Add it to on-premises applications
Use the Multi-Factor Authentication Server to enable additional authentication for on-premises applications such as remote access VPNs and web applications, as well as cloud applications using Active Directory Federation Services. Sync with Windows Server Active Directory or another LDAP directory to streamline user management. Run the Multi-Factor Authentication Server on your existing hardware or in a Windows Azure Virtual Machine. Multiple, redundant servers can be configured for high availability and fail-over.

Turn it on for Windows Azure Active Directory (Windows Azure AD)
Use Multi-Factor Authentication to secure access to Windows Azure, Microsoft Online Services like Office 365 and Dynamics CRM Online, as well as 3rd party cloud services that integrate Windows Azure AD. Simply enable Multi-Factor Authentication for Windows Azure AD identities, and users will be prompted to set up additional verification the next time they sign in.

Build it into your applications
A Software Development Kit (SDK) enables direct integration with your cloud services. Build Multi-Factor Authentication phone call and text message verification methods into your application’s sign-in or transaction processes and leverage your application’s existing user database.

HOW IT WORKS
Windows Azure Multi-Factor Authentication is an enterprise authentication service that leverages a user’s phone as the trusted device for the second factor. Here’s how it works:

Step 1
A user signs in with their existing username and password.

Step 2
After the user’s credentials are verified, Multi-Factor Authentication is initiated using the mobile app, phone call, or text message.

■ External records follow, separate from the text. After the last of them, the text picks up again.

Lemma life_refl s : life s s.
Proof. intros ep e He. exists e. split; [done|]. split; [done|]. by left. Qed.
Lemma life_trans s1 s2 s3 : life s1 s2 -> life s2 s3 -> life s1 s3.
Proof.
  intros A B ep e He. destruct (A ep e He) as (e2 & He2 & K2 & [[G2 P2]|(G2 & P2 & N2)]);
    destruct (B ep e2 He2) as (e3 & He3 & K3 & [[G3 P3]|(G3 & P3 & N3)]); exists e3; (split; [done|]); (split; [congruence|]).
  - left. split; [congruence|tauto].
  - right. split; [congruence|tauto].
  - right. split; [congruence|tauto].
  - tauto.
Qed.
(** Neither who is a peer nor a generation changes. *)
Definition steady (s s' : peersState) : Prop :=
  forall ep e, ps_eps s !! ep = Some e -> exists e', ps_eps s' !! ep = Some e' /\ eo_publicKey e' = eo_publicKey e
    /\ gen e' = gen e /\ (peer s' ep <-> peer s ep).
Lemma steady_life s s' : steady s s' -> life s s'.
Proof. intros St ep e He. destruct (St ep e He) as (e' & ? & ? & ? & ?). exists e'. auto. Qed.
Lemma steady_refl s : steady s s.
Proof. intros ep e He. by exists e. Qed.
Lemma steady_trans s1 s2 s3 : steady s1 s2 -> steady s2 s3 -> steady s1 s3.
Proof.
  intros A B ep e He. destruct (A ep e He) as (e2 & He2 & K2 & G2 & P2). destruct (B ep e2 He2) as (e3 & He3 & K3 & G3 & P3).
  exists e3. split; [done|]. split; [congruence|]. split; [congruence|tauto].
Qed.
Lemma steady_frame s s' :
  byNodeKey (ps_map s') = byNodeKey (ps_map s) ->
  (forall p, pi_ep <$> infos (ps_map s') !! p = pi_ep <$> infos (ps_map s) !! p) ->
  (forall ep e, ps_eps s !! ep = Some e -> exists e', ps_eps s' !! ep = Some e' /\ eo_publicKey e' = eo_publicKey e /\ gen e' = gen e) ->
  steady s s'.
Proof.
  intros EK EI EH ep e He. destruct (EH ep e He) as (e' & He' & K & G). exists e'. split; [done|]. split; [done|].
  split; [done|]. unfold peer. rewrite EK. by setoid_rewrite EI.
Qed.
Lemma alter_gen (h : epHeap) q f :
  (forall e, numStopAndReset (f e) = numStopAndReset e) ->
  forall ep e, h !! ep = Some e -> exists e', alter (on_state f) q h !! ep = Some e' /\ eo_publicKey e' = eo_publicKey e /\ gen e' = gen e.
Proof.
  intros Hf ep e He. destruct (decide (q = ep)) as [->|]; [|rewrite lookup_alter_ne by done; eauto].
  rewrite lookup_alter_eq, He. eexists. split; [reflexivity|]. split; [done|]. apply Hf.
Qed.
(* ===== verification/DiscoRx.v ===== *)
(** * Received disco messages (magicsock.go: handleDiscoMessageWithSource, handlePingLocked,
    handleSourcePathProbeLocked, unambiguousNodeKeyOfPingLocked)

    The dispatch runs with [Conn.mu] held, on the peers and the source-path probes; what it starts
    elsewhere (messages to send, events for the relay manager, goroutines of endpoints) is its
    list of actions. The nacl box under the local key, whether the packet filter grants a node the
    relay capability, and which relay servers have a handshake going, are parameters. The last
    ping of a disco key only decides what is logged and is left out. *)
From S2P Require Import Prelude Netip Bytes Slices Disco Stun Packet Knobs ProbeManager SourceSockets ActivePaths.
From S2P Require Import BetterAddr EndpointState EndpointRecord Endpoint EndpointSend PeerMap Peers UdpRelay RelayManager.

Module DiscoRx.
Import RelayManager.

Record connState := MkConn { cn_peers : peersState; cn_probes : sourcePathProbeManager }.
Record connEnv := MkConnEnv {
  ce_env : Env;
  ce_privateKeyIsZero : bool;
  ce_relayClientEnabled : bool;
  ce_open : bytes -> bytes -> option bytes;   (* the box shared with a disco key *)
  ce_relayHandshake : bytes -> bool;          (* relayManager.discoInfo *)
  ce_relayCap : Node -> bool                  (* the filter is set and grants PeerCapabilityRelay *)
}.

(** What the dispatch starts. *)
Inductive rxAction :=
| RxSend (dst : epAddr) (dstKey : NodePublic) (dstDisco : DiscoPublic) (m : Message)
| RxRelay (e : relayDiscoMsgEvent)
| RxCallMeMaybe (ep : nat) (MyNumber : list AddrPort)
| RxCallMeMaybeVia (wlb : endpointWithLastBest) (dm : UDPRelayEndpoint)
| RxAllocRequest (sender : DiscoPublic) (nodeKey : NodePublic) (req : AllocateUDPRelayEndpointRequest)
| RxEndpoint (ep : nat) (a : action).

Definition with_peers (p : peersState) (s : connState) : connState := MkConn p (cn_probes s).
Definition with_probes (pm : sourcePathProbeManager) (s : connState) : connState := MkConn (cn_peers s) pm.
Notation cn_map s := (ps_map (cn_peers s)).

Section Rx.
Context `{MapRange} `{Platform} (ce : connEnv).
Notation env := (ce_env ce).
Notation k := (e_knobs (ce_env ce)).

(** The disco key of an endpoint, as [ep.disco.Load()] gives it. *)
Definition discoKeyOf (ep : nat) (s : connState) : option DiscoPublic := ps_eps (cn_peers s) !! ep ≫= eo_disco.
Definition speaksKey (ep : nat) (dk : DiscoPublic) (s : connState) : bool := bool_decide (discoKeyOf ep s = Some dk).
Definition nodeKeyIsZero (nk : NodePublic) : bool := bool_decide (nk = zeroNode).

(** [peerMap.setNodeKeyForEpAddr] *)
Definition setAddr (src : epAddr) (nk : NodePublic) (s : connState) : connState :=
  with_peers (Peers.with_map (setNodeKeyForEpAddr (ps_eps (cn_peers s)) src nk (cn_map s)) (cn_peers s)) s.

Definition toRelay (m : Message) (nk : NodePublic) (dk : DiscoPublic) (src : epAddr) : rxAction :=
  RxRelay (MkDiscoEv m nk dk (ap src) (VNI.Get (vni src))).

(** ** Pings *)
Definition unambiguousNodeKeyOfPingLocked (dm : Ping) (dk : DiscoPublic) (derpNodeSrc : NodePublic) (s : connState)
  : option NodePublic :=
  let claims nk := negb (nodeKeyIsZero nk)
    && match endpointForNodeKey (cn_map s) nk with Some ep => speaksKey ep dk s | None => false end in
  if claims derpNodeSrc then Some derpNodeSrc
  else if claims (pi_NodeKey dm) then Some (pi_NodeKey dm)
  else match elements (default ∅ (nodesOfDisco (cn_map s) !! dk)) with
  | [nk] => Some nk
  | _ => None
  end.

(** The walk over the endpoints of a disco key: it stops at a duplicate ping. The accumulator is
    the number of nodes seen and the destination key. *)
Fixpoint addCandidates (src : AddrPort) (id : TxID) (eps : list nat) (numNodes : nat) (dstKey : NodePublic) (s : connState)
  : connState * bool * nat * NodePublic :=
  match eps with
  | [] => (s, false, numNodes, dstKey)
  | ep :: eps =>
      match ps_eps (cn_peers s) !! ep with
      | None => addCandidates src id eps numNodes dstKey s
      | Some e =>
          let s := with_peers (update_ep ep (fun e => (addCandidateEndpoint env src id e).1) (cn_peers s)) s in
          if (addCandidateEndpoint env src id (eo_state e)).2 then (s, true, numNodes, dstKey)
          else
            let numNodes := S numNodes in
            let dstKey := if (numNodes =? 1)%nat && nodeKeyIsZero dstKey then eo_publicKey e else dstKey in
            addCandidates src id eps numNodes dstKey s
      end
  end.

Definition pongFor (id : TxID) (src : epAddr) (dstKey : NodePublic) (dk : DiscoPublic) : rxAction :=
  RxSend src dstKey dk (MPong (MkDPong id (ap src))).
Definition handlePingLocked (dm : Ping) (src : epAddr) (dk : DiscoPublic) (derpNodeSrc : NodePublic) (s : connState)
  : connState * list rxAction :=
  let isDerp := bool_decide (ip (ap src) = DerpMagicIPAddr) in
  if VNI.IsSet (vni src) then
    if isDerp then (s, []) else (s, [toRelay (MPing dm) zeroNode dk src])
  else if e_neverDirectUDP env && negb isDerp then (s, [])
  else
    let s := match unambiguousNodeKeyOfPingLocked dm dk derpNodeSrc s with
             | Some nk => if isDerp then s else setAddr src nk s
             | None => s
             end in
    let '(s, dup, numNodes, dstKey) :=
      if isDerp
      then (s, false, if bool_decide (is_Some (endpointForNodeKey (cn_map s) derpNodeSrc)) then 1%nat else O, derpNodeSrc)
      else addCandidates (ap src) (pi_TxID dm) (endpointsWithDiscoKey (cn_map s) dk) O derpNodeSrc s in
    if dup then (s, [])
    else
      let dstKey := if negb isDerp && (1 <? numNodes)%nat then zeroNode else dstKey in
      if (numNodes =? 0)%nat then (s, []) else (s, [pongFor (pi_TxID dm) src dstKey dk]).

Definition handleSourcePathProbeLocked (dm : Ping) (src : epAddr) (dk : DiscoPublic) (s : connState) : list rxAction :=
  let isDerp := bool_decide (ip (ap src) = DerpMagicIPAddr) in
  if VNI.IsSet (vni src) || isDerp then []
  else if e_neverDirectUDP env then []
  else
    let claimed := negb (nodeKeyIsZero (pi_NodeKey dm))
      && match endpointForNodeKey (cn_map s) (pi_NodeKey dm) with Some ep => speaksKey ep dk s | None => false end in
    if claimed then [pongFor (pi_TxID dm) src (pi_NodeKey dm) dk]
    else match endpointsWithDiscoKey (cn_map s) dk with
    | [] => []
    | [ep] => [pongFor (pi_TxID dm) src (pubOf (ps_eps (cn_peers s)) ep) dk]
    | _ => [pongFor (pi_TxID dm) src zeroNode dk]
    end.

(** ** Pongs: the endpoints of the sender's key are asked in turn *)
Definition doAction (ep : nat) (s : connState) (a : action) : connState :=
  match a with
  | ASetNodeKeyForEpAddr src => setAddr src (pubOf (ps_eps (cn_peers s)) ep) s
  | _ => s
  end.
Fixpoint askPong (id : TxID) (pongSrc : AddrPort) (src : epAddr) (eps : list nat) (s : connState)
  : connState * list rxAction * bool :=
  match eps with
  | [] => (s, [], false)
  | ep :: eps =>
      match ps_eps (cn_peers s) !! ep with
      | None => askPong id pongSrc src eps s
      | Some e =>
          let m := handlePongConnLocked env id pongSrc src in
          let s := with_peers (update_ep ep (final m) (cn_peers s)) s in
          let s := foldl (doAction ep) s (acts m (eo_state e)) in
          let out := RxEndpoint ep <$> acts m (eo_state e) in
          if result m (eo_state e) then (s, out, true)
          else let '(s, out', known) := askPong id pongSrc src eps s in (s, out ++ out', known)
      end
  end.

(** ** [handleDiscoMessageWithSource] *)
Definition discoInfoForKnownPeerLocked (dk : DiscoPublic) (s : connState) : connState :=
  with_peers (Peers.with_discoInfo ({[dk]} ∪ Peers.discoInfo (cn_peers s)) (cn_peers s)) s.

Definition handlePong (m : Pong) (sender : DiscoPublic) (src : epAddr) (rxMeta : sourceRxMeta) (s : connState)
  : connState * list rxAction :=
  let '(pm, mine) := handlePongLocked k (cn_probes s) (po_TxID m) (po_Src m) sender src rxMeta (e_now env) in
  let s := with_probes pm s in
  if mine then (s, [])
  else
    let '(s, out, knownTxID) := askPong (po_TxID m) (po_Src m) src (endpointsWithDiscoKey (cn_map s) sender) s in
    (s, out ++ if negb knownTxID && VNI.IsSet (vni src) then [toRelay (MPong m) zeroNode sender src] else []).

(** [CallMeMaybe] and [CallMeMaybeVia]; [via] is the latter's endpoint. *)
Definition handleCallMeMaybes (cmm : list AddrPort + UDPRelayEndpoint) (dk : DiscoPublic) (isDERP : bool) (derpNodeSrc : NodePublic)
    (s : connState) : list rxAction :=
  let isVia := match cmm with inr _ => true | inl _ => false end in
  if negb isDERP || nodeKeyIsZero derpNodeSrc then []
  else match endpointForNodeKey (cn_map s) derpNodeSrc with
  | None => []
  | Some ep =>
      if isVia && negb (ce_relayClientEnabled ce) then []
      else match ps_eps (cn_peers s) !! ep with
      | None => []
      | Some e =>
          let lastBest := bestAddr (best (eo_state e)) in
          let lastBestIsTrusted := Mono.Before (e_now env) (trustBestAddrUntil (best (eo_state e))) in
          if isVia && negb (relayCapable (eo_state e)) then []
          else if negb (speaksKey ep dk s) then []
          else match cmm with
          | inr via => [RxCallMeMaybeVia (MkWlb ep lastBest lastBestIsTrusted) via]
          | inl MyNumber => [RxCallMeMaybe ep MyNumber]
          end
      end
  end.
(** [AllocateUDPRelayEndpointRequest] and [AllocateUDPRelayEndpointResponse]. *)
Definition handleAllocs (m : AllocateUDPRelayEndpointRequest + (Z * UDPRelayEndpoint)) (dk : DiscoPublic) (src : epAddr)
    (isDERP : bool) (derpNodeSrc : NodePublic) (s : connState) : list rxAction :=
  if negb isDERP then []
  else match endpointForNodeKey (cn_map s) derpNodeSrc with
  | None => []
  | Some ep =>
      if negb (speaksKey ep dk s) then []
      else match m with
      | inr (gen, resp) => [toRelay (MAllocateUDPRelayEndpointResponse gen resp) derpNodeSrc dk src]
      | inl req =>
          if negb (Compare dk (ar_ClientDisco req).1 =? 0) && negb (Compare dk (ar_ClientDisco req).2 =? 0) then []
          else match e ← ps_eps (cn_peers s) !! ep; peersByID (cn_peers s) !! eo_nodeID e with
          | None => []
          | Some peer => if ce_relayCap ce peer then [RxAllocRequest dk derpNodeSrc req] else []
          end
      end
  end.

Definition dispatch (dm : Message) (sender : DiscoPublic) (src : epAddr) (isDERP : bool) (derpNodeSrc : NodePublic)
    (rxMeta : sourceRxMeta) (s : connState) : connState * list rxAction :=
  match dm with
  | MPing p => handlePingLocked p src sender derpNodeSrc s
  | MSourcePathProbe p => (s, handleSourcePathProbeLocked p src sender s)
  | MPong p => handlePong p sender src rxMeta s
  | MCallMeMaybe eps => (s, handleCallMeMaybes (inl eps) sender isDERP derpNodeSrc s)
  | MCallMeMaybeVia via => (s, handleCallMeMaybes (inr via) sender isDERP derpNodeSrc s)
  | MAllocateUDPRelayEndpointRequest req => (s, handleAllocs (inl req) sender src isDERP derpNodeSrc s)
  | MAllocateUDPRelayEndpointResponse gen resp => (s, handleAllocs (inr (gen, resp)) sender src isDERP derpNodeSrc s)
  | MBindUDPRelayEndpoint _ | MBindUDPRelayEndpointChallenge _ | MBindUDPRelayEndpointAnswer _ => (s, [])
  end.
(** The time of receipt is recorded for the endpoint the address belongs to. *)
Definition noteRecvUDP (src : epAddr) (s : connState) : connState :=
  match endpointForEpAddr (cn_map s) src with
  | Some ep => with_peers (update_ep ep (with_lastRecvUDPAny (e_now env)) (cn_peers s)) s
  | None => s
  end.
Definition handleDiscoMessageWithSource (msg : bytes) (src : epAddr) (shouldBeRelayHandshakeMsg : bool)
    (derpNodeSrc : NodePublic) (rxMeta : sourceRxMeta) (s : connState) : connState * list rxAction :=
  let sender := discoSender msg in
  if Peers.closed (cn_peers s) then (s, [])
  else if ce_privateKeyIsZero ce then (s, [])
  else if (if shouldBeRelayHandshakeMsg then negb (ce_relayHandshake ce sender)
           else negb (knownPeerDiscoKey (cn_map s) sender)) then (s, [])
  else
    let s := if shouldBeRelayHandshakeMsg then s else discoInfoForKnownPeerLocked sender s in
    let isDERP := bool_decide (ip (ap src) = DerpMagicIPAddr) in
    let s := if negb isDERP && negb shouldBeRelayHandshakeMsg then noteRecvUDP src s else s in
    match openDisco (ce_open ce sender) msg with
    | None => (s, [])
    | Some dm =>
        if shouldBeRelayHandshakeMsg then
          match dm with
          | MBindUDPRelayEndpointChallenge _ => (s, [toRelay dm zeroNode sender src])
          | _ => (s, [])
          end
        else dispatch dm sender src isDERP derpNodeSrc rxMeta s
    end.
End Rx.
End DiscoRx.
(** ** Handlers keep an endpoint's disco key, kind and generation *)
Section Ident.
Context `{MapRange} `{Platform} (env : Env).
Lemma deleteEndpointLocked_held ep e : held (deleteEndpointLocked ep e) = held e.
Proof. unfold deleteEndpointLocked. by case_bool_decide. Qed.
Lemma deleteStale_held e : held (deleteStale env e) = held e.
Proof. apply foldl_keeps. intros e' x. destruct (shouldDeleteLocked _ _); [apply deleteEndpointLocked_held|done]. Qed.
Lemma addCandidateEndpoint_held ep id e : held (addCandidateEndpoint env ep id e).1 = held e.
Proof.
  unfold addCandidateEndpoint. destruct (omitEndpointAddrPort _ _); [done|].
  destruct (endpointStates e !! ep); [done|]. cbn [fst]. destruct (100 <? _); [|done]. by rewrite deleteStale_held.
Qed.
Lemma handlePong_held id ps src e : held (final (handlePongConnLocked env id ps src) e) = held e.
Proof.
  set (I e' := held e' = held e). enough (keeps I (fun _ => True) (handlePongConnLocked env id ps src)) as K by (by apply K).
  assert (forall f, (forall e, held (f e) = held e) -> keeps I (fun _ => True) (modify f)) as Km.
  { intros f Hf. apply keeps_modify. unfold I. intros e' <-. apply Hf. }
  unfold handlePongConnLocked, replyOnce.
  repeat first [ apply keeps_bind; [|intros ?] | apply keeps_gets | apply keeps_when | apply keeps_emit; done
    | apply keeps_skip | apply keeps_ret | apply keeps_if
    | apply Km; intros e'; cbv zeta; first [apply deleteEndpointLocked_held|try destruct (Mono.IsZero _); reflexivity]
    | progress unfold removeSentDiscoPingLocked, probeUDPLifetimeCliffDoneLocked
    | match goal with |- keeps _ _ (match ?x with _ => _ end) => destruct x end ].
Qed.
End Ident.

(** ** The peer index *)
Section Rx.
Context `{MapRange} `{Platform} (ce : connEnv).
Notation env := (ce_env ce).
(** When a generation's goroutines may start: at once, after the first connection of all, or when
    both goroutines of an earlier generation have returned. *)
Inductive startGate := GateOpen | GateStarted | GateGen (g : nat).
(** Where the goroutines are: before the gate, in [RecvDetail], backing off after an error, handing
    a packet to the receive function, waiting for it to be copied, returned *)
Inductive readerPos := RWait | RRecv | RBackOff | RSend | RCopy | RDone.
Inductive writerPos := WWait | WRun | WDone.
(** The goroutine that waits for the gate to call [derpActiveFunc] *)
Inductive waiterPos := AWait | ADone.
Record derpGen := MkGen {
  dg_region : Z;
  dg_gate : startGate;
  dg_cancelled : bool;                       (* its context *)
  dg_reader : readerPos;
  dg_writer : writerPos;
  dg_ch : list derpWriteRequest;
  dg_sent : list derpWriteRequest;           (* handed to the client *)
  dg_peerPresent : gset NodePublic;
  dg_lastPacketSrc : NodePublic;
  dg_src : NodePublic;                       (* res.src *)
  dg_pkt : bytes;
  dg_didCopy : bool;
  dg_waiter : waiterPos
}.
#[export] Instance readerPos_eq_dec : EqDecision readerPos.
Proof. solve_decision. Defined.
#[export] Instance writerPos_eq_dec : EqDecision writerPos.
Proof. solve_decision. Defined.
#[export] Instance waiterPos_eq_dec : EqDecision waiterPos.
Proof. solve_decision. Defined.
Definition with_reader (r : readerPos) (g : derpGen) : derpGen :=
  MkGen (dg_region g) (dg_gate g) (dg_cancelled g) r (dg_writer g) (dg_ch g) (dg_sent g) (dg_peerPresent g)
    (dg_lastPacketSrc g) (dg_src g) (dg_pkt g) (dg_didCopy g) (dg_waiter g).
Definition with_writer (w : writerPos) (ch sent : list derpWriteRequest) (g : derpGen) : derpGen :=
  MkGen (dg_region g) (dg_gate g) (dg_cancelled g) (dg_reader g) w ch sent (dg_peerPresent g)
    (dg_lastPacketSrc g) (dg_src g) (dg_pkt g) (dg_didCopy g) (dg_waiter g).
Definition with_ch (ch : list derpWriteRequest) (g : derpGen) : derpGen := with_writer (dg_writer g) ch (dg_sent g) g.
Definition cancel (g : derpGen) : derpGen :=
  MkGen (dg_region g) (dg_gate g) true (dg_reader g) (dg_writer g) (dg_ch g) (dg_sent g) (dg_peerPresent g)
    (dg_lastPacketSrc g) (dg_src g) (dg_pkt g) (dg_didCopy g) (dg_waiter g).
Definition with_present (p : gset NodePublic) (last : NodePublic) (g : derpGen) : derpGen :=
  MkGen (dg_region g) (dg_gate g) (dg_cancelled g) (dg_reader g) (dg_writer g) (dg_ch g) (dg_sent g) p
    last (dg_src g) (dg_pkt g) (dg_didCopy g) (dg_waiter g).
Definition with_pkt (src : NodePublic) (pkt : bytes) (g : derpGen) : derpGen :=
  MkGen (dg_region g) (dg_gate g) (dg_cancelled g) (dg_reader g) (dg_writer g) (dg_ch g) (dg_sent g) (dg_peerPresent g)
    (dg_lastPacketSrc g) src pkt (dg_didCopy g) (dg_waiter g).
Definition with_didCopy (b : bool) (g : derpGen) : derpGen :=
  MkGen (dg_region g) (dg_gate g) (dg_cancelled g) (dg_reader g) (dg_writer g) (dg_ch g) (dg_sent g) (dg_peerPresent g)
    (dg_lastPacketSrc g) (dg_src g) (dg_pkt g) b (dg_waiter g).
Definition with_waiter (w : waiterPos) (g : derpGen) : derpGen :=
  MkGen (dg_region g) (dg_gate g) (dg_cancelled g) (dg_reader g) (dg_writer g) (dg_ch g) (dg_sent g) (dg_peerPresent g)
    (dg_lastPacketSrc g) (dg_src g) (dg_pkt g) (dg_didCopy g) w.
(* ===== verification/DerpProps.v ===== *)
(** * Theorems about the connections to DERP regions

    What holds in every run of the registry and the goroutines: which connection a packet is
    written to, that received packets reach the receive function whole and in order, that the home
    region stays connected, what idle cleanup and closing do; and the runs in which the code does
    not do what it means to. *)
From S2P Require Import Prelude Netip Bytes ProbeManager BetterAddr EndpointRecord PeerMap Derp.

Module DerpProps.
Import Derp.

Create HintDb derp.

Lemma foldl_inv {A B} (P : A -> Prop) (f : A -> B -> A) l a :
  (forall a b, b ∈ l -> P a -> P (f a b)) -> P a -> P (foldl f a l).
Proof.
  revert a. induction l as [|b l IH]; intros a Hf Ha; [done|]. apply IH.
  - intros a' b' Hb. apply Hf. by right.
  - by apply Hf; [left|].
Qed.
Lemma default_delete {V} (rid : Z) (o : option (gmap Z V)) : default ∅ (delete rid <$> o) = delete rid (default ∅ o).
Proof. destruct o; [done|]. cbn. by rewrite delete_empty. Qed.
Lemma lookup_on_gen g f s g' :
  dp_gens (on_gen g f s) !! g' = (if decide (g = g') then f <$> dp_gens s !! g' else dp_gens s !! g').
Proof. cbn. rewrite lookup_alter. by destruct (decide _) as [<-|]. Qed.
Lemma alter_fuse {V} (f h : V -> V) (i : nat) (m : gmap nat V) : alter f i (alter h i m) = alter (fun x => f (h x)) i m.
Proof. apply map_eq. intros j. rewrite !lookup_alter. case_decide; [subst|done]. rewrite decide_True by done. by destruct (m !! _). Qed.
Lemma at_gen_Some g P f s s' :
  at_gen g P f s = Some s' -> exists G, dp_gens s !! g = Some G /\ P G = true /\ s' = f G s.
Proof.
  unfold at_gen. destruct (dp_gens s !! g) as [G|]; [|done]. destruct (P G) eqn:E; [|done]. intros [= <-]. by exists G.
Qed.

(** ** The registry *)
Record registry (s : derpState) : Prop := {
  rg_dom g : is_Some (dp_gens s !! g) <-> (g < dp_next s)%nat;
  rg_active rid ad : activeMap s !! rid = Some ad ->
    exists G, dp_gens s !! ad_c ad = Some G /\ dg_region G = rid /\ (dg_cancelled G = false \/ dp_closed s = true);
  rg_live g G : dp_gens s !! g = Some G -> dg_cancelled G = false ->
    exists ad, activeMap s !! dg_region G = Some ad /\ ad_c ad = g;
  rg_route p rid g : dp_route s !! p = Some (rid, g) ->
    exists G, dp_gens s !! g = Some G /\ dg_region G = rid /\ p ∈ dg_peerPresent G;
  rg_prev rid g : dp_prev s !! rid = Some g -> exists G, dp_gens s !! g = Some G /\ dg_region G = rid;
  rg_gate g G p : dp_gens s !! g = Some G -> dg_gate G = GateGen p ->
    (p < g)%nat /\ exists P, dp_gens s !! p = Some P /\ dg_region P = dg_region G
}.

Lemma registry_frame s s' :
  dp_gens s' = dp_gens s -> dp_next s' = dp_next s -> dp_active s' = dp_active s -> dp_route s' = dp_route s ->
  dp_prev s' = dp_prev s -> dp_closed s' = dp_closed s -> registry s -> registry s'.
Proof. intros E1 E2 E3 E4 E5 E6 R. split; rewrite ?E1, ?E2, ?E3, ?E4, ?E5, ?E6; apply R. Qed.
(** *** The connections *)
Definition unsent (tx : bytes) (c : connState) : Prop :=
  forall ep e, ps_eps (cn_peers c) !! ep = Some e -> sentPings (eo_state e) !! tx = None.
Definition connOk (i : bool) (c : connState) : Prop :=
  Peers.closed (cn_peers c) = false /\ knownPeerDiscoKey (cn_map c) (key (negb i)) = true
  /\ forall n, unsent (en_txid (rmEnv wd i n)) c.
Lemma client_rx i control self other m dm n c r :
  length self = 32%nat -> msg_ok m -> received m = inr dm ->
  exists msg, discoSender msg = self
    /\ (other = key i -> openDisco (openB wd (key i) self) msg = Some dm)
    /\ client i (frameOf control self other m) n c r
       = (let '(c, acts) := handleDiscoMessageWithSource (conn i r) msg (MkEpAddr (srv wd) (VNI.Set_ v)) control zeroNode
                              primarySourceRxMeta c in
          r ← feed i n acts r; Some (c, r)).
Proof.
  intros Ls Hm Hd. exists (Magic ++ self ++ sealB wd self other (AppendMarshal m [])). split; [|split].
  - unfold discoSender, discoHeaderLen. rewrite app_assoc, take_app_length' by (rewrite length_app, Ls; done).
    apply drop_app_length.
  - intros ->. unfold openDisco, discoHeaderLen. rewrite app_assoc, drop_app_length' by (rewrite length_app, Ls; done).
    by rewrite (wo_box _ W), Parse_AppendMarshal, Hd.
  - unfold client, classifyRx, frameOf. rewrite looks_geneve by (apply geneve_disco_ok || done).
    change (g_Protocol _ =? GeneveProtocolDisco) with true. cbv iota.
    rewrite looksLikeDisco_Magic by (rewrite length_app, Ls; unfold DiscoPublicRawLen; lia).
    rewrite Decode_geneve_bytes by apply geneve_disco_ok. cbn [g_VNI g_Control zeroGeneve].
    rewrite Get_v, orb_false_r, drop_app_length' by (by rewrite length_geneve_bytes). done.
Qed.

Mobile App: Pushes a notification to the Multi-Factor mobile app on the user’s smartphone or tablet. The user taps “Verify” in the app to authenticate. Alternately, the app can also be used as an OTP token for offline authentication. The user enters the token into the sign-in screen to authenticate.

Phone Call: Places an automated voice call to the user. The user answers the call and presses # in the phone keypad to authenticate.

Text Message: Sends a text message containing a passcode to the user. The user either replies to the text message with the passcode or enters the passcode into the sign-in interface.